What needs to be done:
Please return the lines below verbatim, beginning at the one that has "Lemma flowstat_stays o" and stopping after the one that has "clear Hs. unfold", and add no other lines.

§

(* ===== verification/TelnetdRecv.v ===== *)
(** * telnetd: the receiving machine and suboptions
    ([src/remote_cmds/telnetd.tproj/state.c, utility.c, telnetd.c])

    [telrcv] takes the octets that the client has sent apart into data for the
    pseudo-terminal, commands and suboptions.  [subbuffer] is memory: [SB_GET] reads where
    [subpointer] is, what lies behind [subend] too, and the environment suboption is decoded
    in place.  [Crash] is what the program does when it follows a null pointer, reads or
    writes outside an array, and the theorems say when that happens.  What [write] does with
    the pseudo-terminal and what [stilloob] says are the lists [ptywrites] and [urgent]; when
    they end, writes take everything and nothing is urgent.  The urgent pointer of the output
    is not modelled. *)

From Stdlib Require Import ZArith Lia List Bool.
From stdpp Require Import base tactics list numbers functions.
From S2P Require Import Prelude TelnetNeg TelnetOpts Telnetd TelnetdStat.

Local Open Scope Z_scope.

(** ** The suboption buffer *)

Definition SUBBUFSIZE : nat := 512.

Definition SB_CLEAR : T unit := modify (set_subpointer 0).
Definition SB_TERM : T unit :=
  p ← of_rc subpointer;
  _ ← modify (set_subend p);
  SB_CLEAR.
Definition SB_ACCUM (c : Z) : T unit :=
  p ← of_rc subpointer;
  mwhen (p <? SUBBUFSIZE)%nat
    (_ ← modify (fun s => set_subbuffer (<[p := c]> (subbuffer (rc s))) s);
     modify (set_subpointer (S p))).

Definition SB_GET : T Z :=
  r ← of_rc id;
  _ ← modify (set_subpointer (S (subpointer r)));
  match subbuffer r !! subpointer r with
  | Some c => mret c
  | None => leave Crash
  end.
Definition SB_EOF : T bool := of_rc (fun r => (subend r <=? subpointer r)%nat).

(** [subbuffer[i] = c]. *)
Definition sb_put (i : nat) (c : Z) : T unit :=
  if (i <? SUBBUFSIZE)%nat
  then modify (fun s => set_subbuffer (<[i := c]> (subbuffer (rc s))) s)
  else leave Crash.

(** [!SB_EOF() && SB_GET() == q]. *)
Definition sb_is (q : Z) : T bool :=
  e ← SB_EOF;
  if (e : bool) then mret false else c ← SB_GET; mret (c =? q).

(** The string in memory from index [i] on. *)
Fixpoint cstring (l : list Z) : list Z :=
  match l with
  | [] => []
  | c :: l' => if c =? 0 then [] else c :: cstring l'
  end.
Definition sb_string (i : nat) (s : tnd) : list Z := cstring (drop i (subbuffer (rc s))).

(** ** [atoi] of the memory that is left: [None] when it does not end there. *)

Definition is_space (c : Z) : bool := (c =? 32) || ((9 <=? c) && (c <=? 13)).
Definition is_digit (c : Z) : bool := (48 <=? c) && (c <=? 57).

§

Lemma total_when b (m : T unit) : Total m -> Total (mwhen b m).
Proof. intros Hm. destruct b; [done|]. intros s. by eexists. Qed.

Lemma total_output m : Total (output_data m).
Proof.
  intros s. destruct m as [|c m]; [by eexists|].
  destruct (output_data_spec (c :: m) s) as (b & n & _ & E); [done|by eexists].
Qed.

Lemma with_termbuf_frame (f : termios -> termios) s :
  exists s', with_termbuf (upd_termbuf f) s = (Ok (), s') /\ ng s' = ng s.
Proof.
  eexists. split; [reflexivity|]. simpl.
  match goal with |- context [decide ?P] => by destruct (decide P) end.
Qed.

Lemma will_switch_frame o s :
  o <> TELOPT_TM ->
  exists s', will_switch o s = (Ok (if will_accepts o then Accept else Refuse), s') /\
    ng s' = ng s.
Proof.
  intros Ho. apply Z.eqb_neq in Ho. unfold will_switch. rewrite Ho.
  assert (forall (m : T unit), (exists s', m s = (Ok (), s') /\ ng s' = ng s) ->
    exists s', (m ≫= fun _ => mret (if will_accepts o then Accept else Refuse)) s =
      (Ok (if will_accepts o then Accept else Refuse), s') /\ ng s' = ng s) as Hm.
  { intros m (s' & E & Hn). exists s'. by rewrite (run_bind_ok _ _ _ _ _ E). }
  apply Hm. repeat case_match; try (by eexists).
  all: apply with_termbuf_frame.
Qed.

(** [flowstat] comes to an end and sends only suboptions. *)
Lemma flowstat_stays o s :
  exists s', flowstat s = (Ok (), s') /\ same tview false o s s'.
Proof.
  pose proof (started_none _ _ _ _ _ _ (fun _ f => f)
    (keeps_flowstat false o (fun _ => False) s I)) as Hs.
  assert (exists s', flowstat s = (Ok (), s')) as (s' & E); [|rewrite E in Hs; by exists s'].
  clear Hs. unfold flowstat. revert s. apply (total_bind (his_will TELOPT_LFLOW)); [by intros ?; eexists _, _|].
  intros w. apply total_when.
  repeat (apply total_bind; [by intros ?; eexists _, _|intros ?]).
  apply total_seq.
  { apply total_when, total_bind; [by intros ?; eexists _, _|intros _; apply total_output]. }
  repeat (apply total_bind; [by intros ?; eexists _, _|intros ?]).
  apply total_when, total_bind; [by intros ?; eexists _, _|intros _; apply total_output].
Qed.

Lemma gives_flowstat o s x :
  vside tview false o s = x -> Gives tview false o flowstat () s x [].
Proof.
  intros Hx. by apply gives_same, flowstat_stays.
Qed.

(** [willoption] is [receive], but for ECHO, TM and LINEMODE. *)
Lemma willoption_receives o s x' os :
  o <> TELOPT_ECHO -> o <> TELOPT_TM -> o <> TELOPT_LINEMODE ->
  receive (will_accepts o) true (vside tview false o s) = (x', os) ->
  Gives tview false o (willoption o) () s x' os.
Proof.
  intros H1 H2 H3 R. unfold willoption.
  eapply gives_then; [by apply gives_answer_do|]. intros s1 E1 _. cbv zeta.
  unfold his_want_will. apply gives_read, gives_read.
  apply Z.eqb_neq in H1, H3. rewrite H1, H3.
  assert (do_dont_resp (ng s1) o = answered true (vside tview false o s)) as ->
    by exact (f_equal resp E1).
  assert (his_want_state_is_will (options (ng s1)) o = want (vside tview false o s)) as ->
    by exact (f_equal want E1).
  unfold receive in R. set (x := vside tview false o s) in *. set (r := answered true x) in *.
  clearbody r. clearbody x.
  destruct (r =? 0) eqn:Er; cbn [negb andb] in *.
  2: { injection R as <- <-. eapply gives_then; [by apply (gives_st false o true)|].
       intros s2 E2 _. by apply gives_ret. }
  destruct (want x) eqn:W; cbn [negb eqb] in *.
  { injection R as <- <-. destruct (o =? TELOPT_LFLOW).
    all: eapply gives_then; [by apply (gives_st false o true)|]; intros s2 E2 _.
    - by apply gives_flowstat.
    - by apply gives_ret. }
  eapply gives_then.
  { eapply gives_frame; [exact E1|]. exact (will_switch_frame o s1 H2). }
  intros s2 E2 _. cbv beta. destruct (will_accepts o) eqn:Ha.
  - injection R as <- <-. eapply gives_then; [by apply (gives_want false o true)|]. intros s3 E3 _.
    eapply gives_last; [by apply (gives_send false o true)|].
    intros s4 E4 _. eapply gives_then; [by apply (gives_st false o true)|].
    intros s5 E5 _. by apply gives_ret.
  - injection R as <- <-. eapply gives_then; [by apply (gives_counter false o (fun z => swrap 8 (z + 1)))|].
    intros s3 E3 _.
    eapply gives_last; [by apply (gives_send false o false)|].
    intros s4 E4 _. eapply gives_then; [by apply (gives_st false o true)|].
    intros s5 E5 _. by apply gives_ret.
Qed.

§

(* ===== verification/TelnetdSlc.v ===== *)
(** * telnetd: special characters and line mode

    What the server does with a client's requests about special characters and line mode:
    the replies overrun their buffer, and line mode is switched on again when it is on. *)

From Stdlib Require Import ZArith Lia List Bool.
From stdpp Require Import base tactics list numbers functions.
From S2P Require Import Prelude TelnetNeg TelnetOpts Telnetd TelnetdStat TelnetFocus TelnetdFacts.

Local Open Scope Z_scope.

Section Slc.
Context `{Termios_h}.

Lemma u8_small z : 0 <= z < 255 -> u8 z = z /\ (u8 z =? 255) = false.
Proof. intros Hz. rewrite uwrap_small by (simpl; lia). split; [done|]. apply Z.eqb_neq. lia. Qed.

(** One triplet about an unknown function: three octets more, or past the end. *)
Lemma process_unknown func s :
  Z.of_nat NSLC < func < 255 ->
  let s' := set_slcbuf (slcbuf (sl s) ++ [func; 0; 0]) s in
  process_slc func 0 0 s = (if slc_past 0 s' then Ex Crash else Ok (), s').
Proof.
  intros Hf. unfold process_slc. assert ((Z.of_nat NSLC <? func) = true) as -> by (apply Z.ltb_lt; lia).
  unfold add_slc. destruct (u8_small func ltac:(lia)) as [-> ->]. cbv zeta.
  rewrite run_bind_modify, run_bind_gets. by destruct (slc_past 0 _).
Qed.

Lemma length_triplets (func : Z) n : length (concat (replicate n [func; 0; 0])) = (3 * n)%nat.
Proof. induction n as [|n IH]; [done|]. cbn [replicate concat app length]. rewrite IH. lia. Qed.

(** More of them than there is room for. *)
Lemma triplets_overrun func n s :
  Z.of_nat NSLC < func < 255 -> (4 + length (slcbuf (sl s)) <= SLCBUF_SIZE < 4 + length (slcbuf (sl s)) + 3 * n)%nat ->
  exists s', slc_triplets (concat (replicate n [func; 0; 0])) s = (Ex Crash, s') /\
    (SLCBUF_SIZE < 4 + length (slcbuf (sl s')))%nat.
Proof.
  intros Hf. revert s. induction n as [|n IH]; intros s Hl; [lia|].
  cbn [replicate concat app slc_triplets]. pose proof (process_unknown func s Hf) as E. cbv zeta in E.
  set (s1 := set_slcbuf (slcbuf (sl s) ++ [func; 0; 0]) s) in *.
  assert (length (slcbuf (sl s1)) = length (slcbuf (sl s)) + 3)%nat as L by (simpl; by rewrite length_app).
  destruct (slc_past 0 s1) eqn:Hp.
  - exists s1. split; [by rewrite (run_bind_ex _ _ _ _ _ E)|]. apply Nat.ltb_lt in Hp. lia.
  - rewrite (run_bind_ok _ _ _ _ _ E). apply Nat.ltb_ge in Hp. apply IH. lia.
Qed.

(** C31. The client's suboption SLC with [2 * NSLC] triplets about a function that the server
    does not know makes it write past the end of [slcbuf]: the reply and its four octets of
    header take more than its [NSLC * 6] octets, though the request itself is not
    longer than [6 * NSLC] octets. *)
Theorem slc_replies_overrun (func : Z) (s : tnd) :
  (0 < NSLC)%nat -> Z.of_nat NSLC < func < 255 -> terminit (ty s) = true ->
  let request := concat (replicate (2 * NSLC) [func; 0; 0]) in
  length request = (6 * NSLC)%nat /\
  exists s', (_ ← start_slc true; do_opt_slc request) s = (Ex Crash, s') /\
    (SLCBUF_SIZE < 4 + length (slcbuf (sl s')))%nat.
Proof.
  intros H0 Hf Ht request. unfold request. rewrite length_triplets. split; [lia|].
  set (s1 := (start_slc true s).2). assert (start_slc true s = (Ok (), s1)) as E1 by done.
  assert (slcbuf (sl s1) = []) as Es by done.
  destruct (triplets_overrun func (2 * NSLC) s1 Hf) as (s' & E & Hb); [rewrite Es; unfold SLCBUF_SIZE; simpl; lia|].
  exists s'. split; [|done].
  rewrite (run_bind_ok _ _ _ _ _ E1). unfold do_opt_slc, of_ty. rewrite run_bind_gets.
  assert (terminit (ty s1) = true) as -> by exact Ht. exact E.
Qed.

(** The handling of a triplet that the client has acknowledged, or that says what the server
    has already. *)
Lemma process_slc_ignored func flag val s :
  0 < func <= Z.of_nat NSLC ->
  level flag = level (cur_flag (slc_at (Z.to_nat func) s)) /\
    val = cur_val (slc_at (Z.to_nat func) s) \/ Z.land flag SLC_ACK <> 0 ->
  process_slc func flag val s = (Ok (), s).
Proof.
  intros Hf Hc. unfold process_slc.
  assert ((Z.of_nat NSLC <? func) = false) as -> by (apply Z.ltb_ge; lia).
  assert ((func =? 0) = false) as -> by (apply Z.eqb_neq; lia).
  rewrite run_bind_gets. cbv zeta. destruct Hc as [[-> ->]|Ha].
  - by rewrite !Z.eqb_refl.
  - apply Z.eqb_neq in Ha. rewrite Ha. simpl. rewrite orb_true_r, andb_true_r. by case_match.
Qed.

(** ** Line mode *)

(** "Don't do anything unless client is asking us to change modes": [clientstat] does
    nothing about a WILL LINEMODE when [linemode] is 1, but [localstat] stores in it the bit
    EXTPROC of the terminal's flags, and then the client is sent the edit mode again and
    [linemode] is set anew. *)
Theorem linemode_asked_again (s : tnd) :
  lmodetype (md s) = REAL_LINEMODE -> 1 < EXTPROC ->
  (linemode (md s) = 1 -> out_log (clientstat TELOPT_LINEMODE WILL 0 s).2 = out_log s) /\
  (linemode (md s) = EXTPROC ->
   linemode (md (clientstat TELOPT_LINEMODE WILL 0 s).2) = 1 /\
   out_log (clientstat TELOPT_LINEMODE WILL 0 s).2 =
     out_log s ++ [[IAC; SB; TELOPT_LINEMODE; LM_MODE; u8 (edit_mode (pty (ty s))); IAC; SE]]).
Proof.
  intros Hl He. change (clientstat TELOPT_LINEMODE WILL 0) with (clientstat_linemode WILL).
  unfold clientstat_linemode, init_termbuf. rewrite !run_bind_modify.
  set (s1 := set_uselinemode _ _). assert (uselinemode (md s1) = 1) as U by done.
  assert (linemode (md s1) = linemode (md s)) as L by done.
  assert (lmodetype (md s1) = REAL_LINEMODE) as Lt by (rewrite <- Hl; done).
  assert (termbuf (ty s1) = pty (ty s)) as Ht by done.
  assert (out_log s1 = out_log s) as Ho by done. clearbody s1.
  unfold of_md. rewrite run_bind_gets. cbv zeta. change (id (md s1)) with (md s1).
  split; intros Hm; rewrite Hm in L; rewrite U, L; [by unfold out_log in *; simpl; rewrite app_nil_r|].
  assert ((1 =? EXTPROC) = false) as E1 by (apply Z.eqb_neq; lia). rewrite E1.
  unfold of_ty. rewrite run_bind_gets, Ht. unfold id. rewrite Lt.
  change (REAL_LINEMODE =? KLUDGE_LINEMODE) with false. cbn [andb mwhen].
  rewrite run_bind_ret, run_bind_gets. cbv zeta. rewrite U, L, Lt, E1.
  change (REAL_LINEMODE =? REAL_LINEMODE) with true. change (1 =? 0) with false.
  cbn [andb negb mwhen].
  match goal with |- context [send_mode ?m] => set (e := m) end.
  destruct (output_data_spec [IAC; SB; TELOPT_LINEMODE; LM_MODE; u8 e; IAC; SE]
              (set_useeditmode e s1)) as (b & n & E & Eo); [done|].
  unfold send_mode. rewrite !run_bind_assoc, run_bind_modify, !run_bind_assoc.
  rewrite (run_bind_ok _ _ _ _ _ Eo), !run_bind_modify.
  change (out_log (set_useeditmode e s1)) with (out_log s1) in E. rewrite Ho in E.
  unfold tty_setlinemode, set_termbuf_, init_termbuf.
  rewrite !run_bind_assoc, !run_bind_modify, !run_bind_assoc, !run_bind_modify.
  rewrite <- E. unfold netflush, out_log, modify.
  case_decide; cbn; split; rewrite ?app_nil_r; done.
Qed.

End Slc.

§

Task answer:
Lemma flowstat_stays o s :
  exists s', flowstat s = (Ok (), s') /\ same tview false o s s'.
Proof.
  pose proof (started_none _ _ _ _ _ _ (fun _ f => f)
    (keeps_flowstat false o (fun _ => False) s I)) as Hs.
  assert (exists s', flowstat s = (Ok (), s')) as (s' & E); [|rewrite E in Hs; by exists s'].
  clear Hs. unfold flowstat. revert s. apply (total_bind (his_will TELOPT_LFLOW)); [by intros ?; eexists _, _|].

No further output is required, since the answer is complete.